Coreia do Norte: Criptomoedas roubadas financiam programa nuclear em 2025
- Como a Coreia do Norte está lavando dinheiro digital?
- O esquema dos funcionários IT fantasmas
- Por que uma nação isolada domina o crime cibernético?
- Os 3 maiores ataques cripto de 2025
- Como as empresas podem se proteger?
- Perguntas e Respostas
Um relatório confidencial revela como o regime de Pyongyang transformou criptoativos em combustível para seu arsenal militar. Com hackers meticulosos e "funcionários fantasmas", o país contorna sanções internacionais e movimenta bilhões. Veja os detalhes dessa operação clandestina.
Como a Coreia do Norte está lavando dinheiro digital?
Plataformas de criptomoedas como a Bybit e outras sofreram ataques coordenados, com perdas que chegam a US$ 1,5 bilhão em ether apenas neste ano. Os fundos desaparecem em labirintos de carteiras blockchain antes de ressurgirem "limpos" em exchanges secundárias. Analistas do BTCC destacam que esse não é um esquema especulativo - cada satoshi roubado serve para comprar componentes militares sensíveis ou financiar pesquisas balísticas. "É uma máquina de guerra financiada por pixels", comenta um especialista em segurança cibernética.
O esquema dos funcionários IT fantasmas
Milhares de falsos freelancers com perfis LinkedIn impecáveis trabalham remotamente para empresas ocidentais. Alguns chegam a acumular múltiplos empregos simultaneamente, desviando salários que são convertidos em cripto e depois em dólares através de casas de câmbio opacas. Dados do TradingView mostram que esse fluxo movimenta cerca de US$ 300 milhões anualmente. "Eles não são hackers, são atores com diplomas falsos e inglês fluente", revela um relatório do Departamento do Tesouro dos EUA.
Por que uma nação isolada domina o crime cibernético?
Apesar de ter uma das redes de internet mais restritivas do mundo, a Coreia do Norte hoje rivaliza com potências como China e Rússia em sofisticação digital. O paradoxo se explica pela "Bureau 121", unidade de elite que recruta jovens prodígios desde a escola. Um ex-agente desertor contou à BBC que os melhores alunos são enviados para Shenyang, na China, onde operam com infraestrutura de ponta e conexão ilimitada.

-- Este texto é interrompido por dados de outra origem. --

Lemma put_page f t wr :
  roles !! t = Some (UserTable d (v / 1024)) → owned s f = true → roles !! f = None →
  entry_present (words s t (v mod 1024)) = false →
  let m' := put_word (pg_memory s) t (v mod 1024) (entry_fill (words s t (v mod 1024)) f wr true) in
  let s' := user_stat (s <| pg_memory := m' |>) (set u_active_pages (λ n, n +w 1)) in
  run (pg_memory s') mem_live ∧ space s' (<[f := UserFrame d v]> roles) ∧
  (∀ q, owned s' q = owned s q) ∧ kept s s' (plain roles) ∧
  ∀ c n, is_dir roles c → 0 ≤ n < 2 ^ 20 →
    walk (words s') c n = if (c =? d) && (n =? v) then Some (Mapping f wr true) else walk (words s) c n.
Proof.
  intros Ht Hf Hfn Hp m' s'. pose proof (page_parts v ltac:(lia)) as [Hi Hj]. pose proof (owned_range s mem_live Hr f Hf) as Hfr.
  set (e := entry_fill (words s t (v mod 1024)) f wr true) in *.
  destruct (entry_fill_spec (words s t (v mod 1024)) f wr true ltac:(lia)) as (E1 & E2 & E3 & E4). fold e in E1, E2, E3, E4.
  destruct (put_word_law _ mem_live Hr t (v mod 1024) e (sp_owned _ _ S t _ Ht) Hj) as [R O].
  assert (∀ q k, 0 ≤ k < 1024 → word m' q k = if (q =? t) && (k =? v mod 1024) then e else words s q k) as HW.
  { intros q k Hk. unfold m'. rewrite word_put by done. destruct (_ && _); [|done]. apply u32_small.
    apply (entry_fill_range (words s t (v mod 1024)) f wr true). lia. }
  assert (word m' t (v mod 1024) = e) as He by (by rewrite HW, !Z.eqb_refl).
  assert (∀ q k, 0 ≤ k < 1024 → q ≠ t ∨ k ≠ v mod 1024 → word m' q k = words s q k) as Hne.
  { intros q k Hk Hqk. rewrite HW by done. by replace (_ && _) with false by lia. }
  assert (changed (words s) (word m') roles t (v mod 1024)) as HC by (intros q r k _ _ Hk Hqk; by apply Hne).
  assert (∀ c n, is_dir roles c → 0 ≤ n < 2 ^ 20 →
    walk (word m') c n = if (c =? d) && (n =? v) then Some (Mapping f wr true) else walk (words s) c n) as Hwk.
  { intros c n Hc Hn. rewrite (walk_changed _ _ _ _ (sp_linked _ _ S) t d (v / 1024) (v mod 1024)) by done.
    rewrite <-page_index_split. destruct (_ && _); [|done]. cbn zeta. by rewrite He, E1, E2, E3, E4. }
  destruct (residents_change (word m')) as [En Hn].
  { intros c n Hc Hn Hcn. rewrite Hwk by done. by replace (_ && _) with false by lia. }
  assert (user_mapped (words s) d v = false) as U0.
  { unfold user_mapped. destruct (lk_utable _ _ _ (sp_linked _ _ S) t d _ Ht) as (_ & _ & _ & Hl & _).
    rewrite (walk_via _ _ _ t true) by done. cbn zeta. by rewrite Hp. }
  assert (user_mapped (word m') d v = true) as U1.
  { unfold user_mapped. rewrite Hwk by (try lia; by right). by rewrite !Z.eqb_refl. }
  assert (mi_total_memory (mem_info m') = mi_total_memory (mem_info (pg_memory s))) as ET by done.
  assert (∀ n, 0 ≤ n < 2 ^ 20 → walk (word m') (kernel_page s) n = walk (words s) (kernel_page s) n) as Hwkp.
  { intros n Hn'. pose proof (kernel_page_role s roles S). rewrite Hwk by (done || by left).
    replace (kernel_page s =? d) with false; [done|]. symmetry. apply Z.eqb_neq. congruence. }
  rewrite U0, U1 in En. split; [exact R|]. split; [|split; [exact O|split; [|exact Hwk]]].
  - assert (s' = user_stat (s <| pg_memory := m' |>) (set u_active_pages (λ _, residents (word m') (live (user_directories s))))) as ->.
    { unfold s', user_stat, set. cbn. do 2 f_equal. rewrite En, u32_small; lia. }
    apply (space_update s mem_live roles); [done| | | |done|exact ET|exact Hwkp|exact Hr].
    + rewrite (page_index_split v) at 1. apply (linked_map (words s) (word m') _ roles (sp_linked _ _ S) f t); try done; congruence.
    + intros p r. rewrite O, lookup_insert_Some. intros [[<- _]|[_ Hpr]]; [done|]. apply (sp_owned _ _ S p r Hpr).
    + intros p. rewrite lookup_insert_Some. split; [by intros [[_ ?]|[_ ?]]|]. intros Hpu. right. split; [congruence|done].
  - intros p Hpo Hpl. split; [unfold owned; by rewrite O|]. intros k Hk. apply Hne; [done|left]. intros ->. by specialize (Hpl _ Ht).
Qed.
End map.

Lemma accounted_grow s s' roles roles' :
  roles ⊆ roles' → (∀ p, roles' !! p = None → owned s' p = owned s p) → accounted s s' roles roles'.
Proof.
  intros Hsub Ho p Hp. rewrite bool_decide_false; [by apply Ho|]. intros [r Hr].
  by rewrite (lookup_weaken _ _ _ _ Hr Hsub) in Hp.
Qed.

Section map_call.
Context (s : paging_t) (mem_live : gmap Z (list Z)) (roles : gmap Z role).
Context (Hr : run (pg_memory s) mem_live) (S : space s roles).
Context (d v : Z) (Hd : roles !! d = Some UserDirectory) (Hv : 2048 ≤ v < 4096).

(** What mapping frame [f] at page [v] of [d] can do. *)
Inductive map_result (f : Z) (wr : bool) : paging_t → status → Prop :=
| map_refused :
    is_Some (walk (words s) d v) → map_result f wr s ERR_STATE
| map_no_memory m1 :
    words s d (v / 1024) = 0 → pmm_alloc_page_in_zone (pg_memory s) MEMORY_ZONE_PROCESS = (m1, 0) →
    map_result f wr (s <| pg_memory := m1 |>) ERR_MEM
| map_done s' roles' :
    walk (words s) d v = None →
    run (pg_memory s') mem_live → space s' roles' → roles ⊆ roles' → roles' !! f = Some (UserFrame d v) →
    (∀ p, is_Some (roles' !! p) → is_Some (roles !! p) ∨ p = f ∨ owned s p = false) →
    (∀ p, roles' !! p = Some UserDirectory ↔ roles !! p = Some UserDirectory) →
    accounted s s' roles roles' → kept s s' (plain roles) → same_registers s s' →
    (∀ c n, is_dir roles c → 0 ≤ n < 2 ^ 20 →
       walk (words s') c n = if (c =? d) && (n =? v) then Some (Mapping f wr true) else walk (words s) c n) →
    map_result f wr s' OK.

(** The tests of [paging_map_page_in_directory] before it looks at the entry. *)
Lemma map_unfold f flags :
  owned s f = true → flags &w ~w 0x07 = 0 → has flags PAGING_FLAG_USER = true →
  paging_map_page_in_directory s (d * PAGE_SIZE) (v * PAGE_SIZE) (f * PAGE_SIZE) flags =
    let e := words s d (v / 1024) in
    if negb (e =? 0) && negb (entry_user e) then (s, ERR_STATE) else
    let '(s, page) := paging_get_page_in_directory s (d * PAGE_SIZE) (v * PAGE_SIZE) true in
    if page =? 0 then (s, ERR_MEM) else
    if entry_present (load_word s page) then (s, ERR_STATE) else
    let s := if negb (entry_present e)
             then set_dir_entry s (d * PAGE_SIZE) (v / 1024) (dir_entry s (d * PAGE_SIZE) (v / 1024) |w PAGING_FLAG_USER) else s in
    (user_stat (store_word s page (entry_fill (load_word s page) f (has flags PAGING_FLAG_WRITE) true))
       (set u_active_pages (λ n, n +w 1)), OK).
Proof.
  intros Hf Hfl Hu. unfold paging_map_page_in_directory. rewrite (address_nonzero s mem_live roles Hr S _ _ Hd).
  unfold PAGE_SIZE at 2 4. rewrite !Z.mod_mul by lia. cbn [Z.eqb negb orb]. rewrite Hfl. cbn [Z.eqb negb]. rewrite Hu.
  replace (v * PAGE_SIZE <? USER_SPACE_START) with false by (unfold PAGE_SIZE, USER_SPACE_START; lia).
  replace (v * PAGE_SIZE >=? USER_SPACE_END) with false by (unfold PAGE_SIZE, USER_SPACE_END; lia).
  rewrite (registered_user s roles S) by done. cbn [negb orb andb]. rewrite table_index_page, page_of_address.
  change (dir_entry s (d * PAGE_SIZE) (v / 1024)) with (words s d (v / 1024)). rewrite has_user, has_present.
  cbn zeta. destruct (negb _ && negb _); [done|]. destruct (paging_get_page_in_directory _ _ _ _) as [s1 page].
  destruct (page =? 0); [done|]. destruct (entry_present (load_word s1 page)); [done|]. by rewrite andb_true_r.
Qed.

(** A page in a table that is there. *)
Lemma map_in_table f t wr :
  roles !! t = Some (UserTable d (v / 1024)) → owned s f = true → roles !! f = None →
  entry_present (words s t (v mod 1024)) = false →
  map_result f wr
    (user_stat (s <| pg_memory := put_word (pg_memory s) t (v mod 1024) (entry_fill (words s t (v mod 1024)) f wr true) |>)
       (set u_active_pages (λ n, n +w 1))) OK.
Proof.
  intros Ht Hf Hfn Hp. destruct (put_page s mem_live roles Hr S d v Hd Hv f t wr Ht Hf Hfn Hp) as (R & S' & O & K & Hw).
  destruct (lk_utable _ _ _ (sp_linked _ _ S) t d _ Ht) as (_ & _ & Hk & Hl & _).
  apply (map_done f wr _ (<[f := UserFrame d v]> roles)); [|exact R|exact S'|by apply insert_subseteq|apply lookup_insert_eq| | | |exact K|by split|exact Hw].
  - rewrite (walk_via _ _ _ t true) by done. cbn zeta. by rewrite Hp.
  - intros p [r Hpr]. apply lookup_insert_Some in Hpr as [[<- _]|[_ Hpr]]; [by right; left|left; by eexists].
  - intros p. rewrite lookup_insert_Some. split; [by intros [[_ ?]|[_ ?]]|]. intros Hpu. right. split; [congruence|done].
  - apply accounted_grow; [by apply insert_subseteq|]. intros p _. apply O.
Qed.

(** A page in a new table. *)
Lemma map_in_new_table f m1 t wr :
  words s (kernel_page s) (v / 1024) = 0 → words s d (v / 1024) = 0 → owned s f = true → roles !! f = None →
  pmm_alloc_page_in_zone (pg_memory s) MEMORY_ZONE_PROCESS = (m1, t * PAGE_SIZE) → t * PAGE_SIZE ≠ 0 →
  let m4 := linked_table m1 t d (v / 1024) in
  map_result f wr
    (user_stat (s <| pg_memory := put_word m4 t (v mod 1024) (entry_fill 0 f wr true) |>) (set u_active_pages (λ n, n +w 1))) OK.
Proof.
  intros Hk Hdi Hf Hfn Ea Hne m4. pose proof (page_parts v ltac:(lia)) as [Hi Hj].
  destruct (new_table s mem_live roles Hr S d v Hd Hv m1 t Hk Hdi Ea Hne) as (R4 & S4 & Ht0 & O4 & K4 & Z4 & W4).
  set (s4 := s <| pg_memory := linked_table m1 t d (v / 1024) |>) in *.
  set (roles4 := <[t := UserTable d (v / 1024)]> roles) in *.
  pose proof (unowned_role s roles S t Ht0) as Htn.
  assert (∀ p r, roles !! p = Some r → roles4 !! p = Some r) as Hold
    by (intros p r Hp; apply lookup_insert_Some; right; split; [congruence|done]).
  assert (owned s4 f = true) as Hf4 by (rewrite O4, Hf; apply orb_true_r).
  assert (f ≠ t) as Hft by congruence.
  destruct (put_page s4 mem_live roles4 R4 S4 d v (Hold _ _ Hd) Hv f t wr) as (R & S' & O & K & Hw).
  { apply lookup_insert_eq. } { done. } { unfold roles4. by rewrite lookup_insert_ne. } { by rewrite Z4. }
  rewrite (Z4 _ Hj) in R, S', O, K, Hw.
  assert (roles ⊆ <[f := UserFrame d v]> roles4) as Hsub.
  { apply insert_subseteq_r; [done|]. by apply insert_subseteq. }
  apply (map_done f wr _ (<[f := UserFrame d v]> roles4)); [by apply walk_absent|exact R|exact S'|exact Hsub|apply lookup_insert_eq| | | | |by split|].
  - intros p [r Hpr]. apply lookup_insert_Some in Hpr as [[<- _]|[_ Hpr]]; [by right; left|].
    apply lookup_insert_Some in Hpr as [[<- _]|[_ Hpr]]; [by right; right|left; by eexists].
  - intros p. unfold roles4. rewrite !lookup_insert_Some. split; [by intros [[_ ?]|[_ [[_ ?]|[_ ?]]]]|]. intros Hpu. right.
    split; [congruence|]. right. split; [congruence|done].
  - apply accounted_grow; [exact Hsub|]. intros p Hp. rewrite O, O4.
    apply lookup_insert_None in Hp as [Hp _]. apply lookup_insert_None in Hp as [_ Hp]. by replace (p =? t) with false by lia.
  - intros p Hp Hpl. destruct (K4 p Hp Hpl) as [K1 K2]. destruct (K p K1) as [K3 K5].
    { intros r. unfold roles4. rewrite lookup_insert_Some. intros [[-> _]|[_ Hpr]]; [congruence|by apply Hpl]. }
    split; [exact K3|]. intros j Hjr. rewrite K5, K2 by done. done.
  - intros c n Hc Hn. rewrite <-(W4 c n Hc Hn). apply Hw; [|done]. destruct Hc as [Hc|Hc]; [left|right]; by apply Hold.
Qed.

(** The state after a new table is linked, as the code builds it. *)
Lemma new_table_state m1 t :
  words s d (v / 1024) = 0 → pmm_alloc_page_in_zone (pg_memory s) MEMORY_ZONE_PROCESS = (m1, t * PAGE_SIZE) → t * PAGE_SIZE ≠ 0 →
  let s1 := s <| pg_memory := put_word (zero_page m1 t) d (v / 1024) (t * PAGE_SIZE + 3) |> in
  let s4 := s <| pg_memory := linked_table m1 t d (v / 1024) |> in
  load_word s1 (entry_address (t * PAGE_SIZE) (v mod 1024)) = 0 ∧
  set_dir_entry s1 (d * PAGE_SIZE) (v / 1024) (dir_entry s1 (d * PAGE_SIZE) (v / 1024) |w PAGING_FLAG_USER) = s4 ∧
  load_word s4 (entry_address (t * PAGE_SIZE) (v mod 1024)) = 0.
Proof.
  intros Hdi Ea Hne s1 s4. pose proof (page_parts v ltac:(lia)) as [Hi Hj].
  destruct (linked_table_law _ mem_live m1 t d (v / 1024) Hr (sp_owned _ _ S d _ Hd) Hi Ea Hne) as [_ Hfree Ht _ Hz _ _ _].
  assert (t ≠ d) as Htd by (pose proof (sp_owned _ _ S d _ Hd); unfold owned in *; congruence).
  split; [|split; [|by apply Hz]].
  - change (word (put_word (zero_page m1 t) d (v / 1024) (t * PAGE_SIZE + 3)) t (v mod 1024) = 0).
    rewrite word_put, word_zero, Z.eqb_refl by done. by replace (t =? d) with false by lia.
  - assert (dir_entry s1 (d * PAGE_SIZE) (v / 1024) = t * PAGE_SIZE + 3) as ->.
    { change (word (put_word (zero_page m1 t) d (v / 1024) (t * PAGE_SIZE + 3)) d (v / 1024) = t * PAGE_SIZE + 3).
      rewrite word_put, !Z.eqb_refl by done. apply u32_small. unfold PAGE_SIZE. lia. }
    by rewrite lor_user.
Qed.

Lemma entry_address_nonzero t j : 0 < t → 0 ≤ j → (entry_address (t * PAGE_SIZE) j =? 0) = false.
Proof. intros. unfold entry_address, PAGE_SIZE. lia. Qed.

Os 3 maiores ataques cripto de 2025
1. Bybit - US$ 1,5 bi (janeiro)
2. Ponte Nomad - US$ 800 mi (março)
3. Exploit da Chainalysis - US$ 600 mi (setembro)
Fonte: CoinMarketCap Cybercrime Index
Como as empresas podem se proteger?
Verificações de identidade em três etapas para contratar remotos e sistemas de monitoramento de transações em tempo real são essenciais. A Binance e a BTCC já implementaram "cofres frios" com delay de 48h para grandes saques. "É como trancar o cofre e jogar a chave no mar", brinca o CEO da BTCC em entrevista ao TechCrunch. Este artigo não constitui aconselhamento de investimento.
Perguntas e Respostas
Quanto a Coreia do Norte já roubou em cripto?
Estimativas do FBI apontam US$ 3 bilhões acumulados desde 2017, sendo que 60% foram capturados apenas nos últimos 18 meses.
Como os fundos são convertidos em armas?
Através de empresas-fantasma na China e Rússia que compram componentes dual-use (civil-militar), como giroscópios e sistemas de vácuo.
Exchanges podem bloquear esses ativos?
Sim, mas com dificuldade. A BTCC recentemente congelou US$ 120 milhões vinculados ao Lazarus Group após rastrear padrões de mixing suspeitos.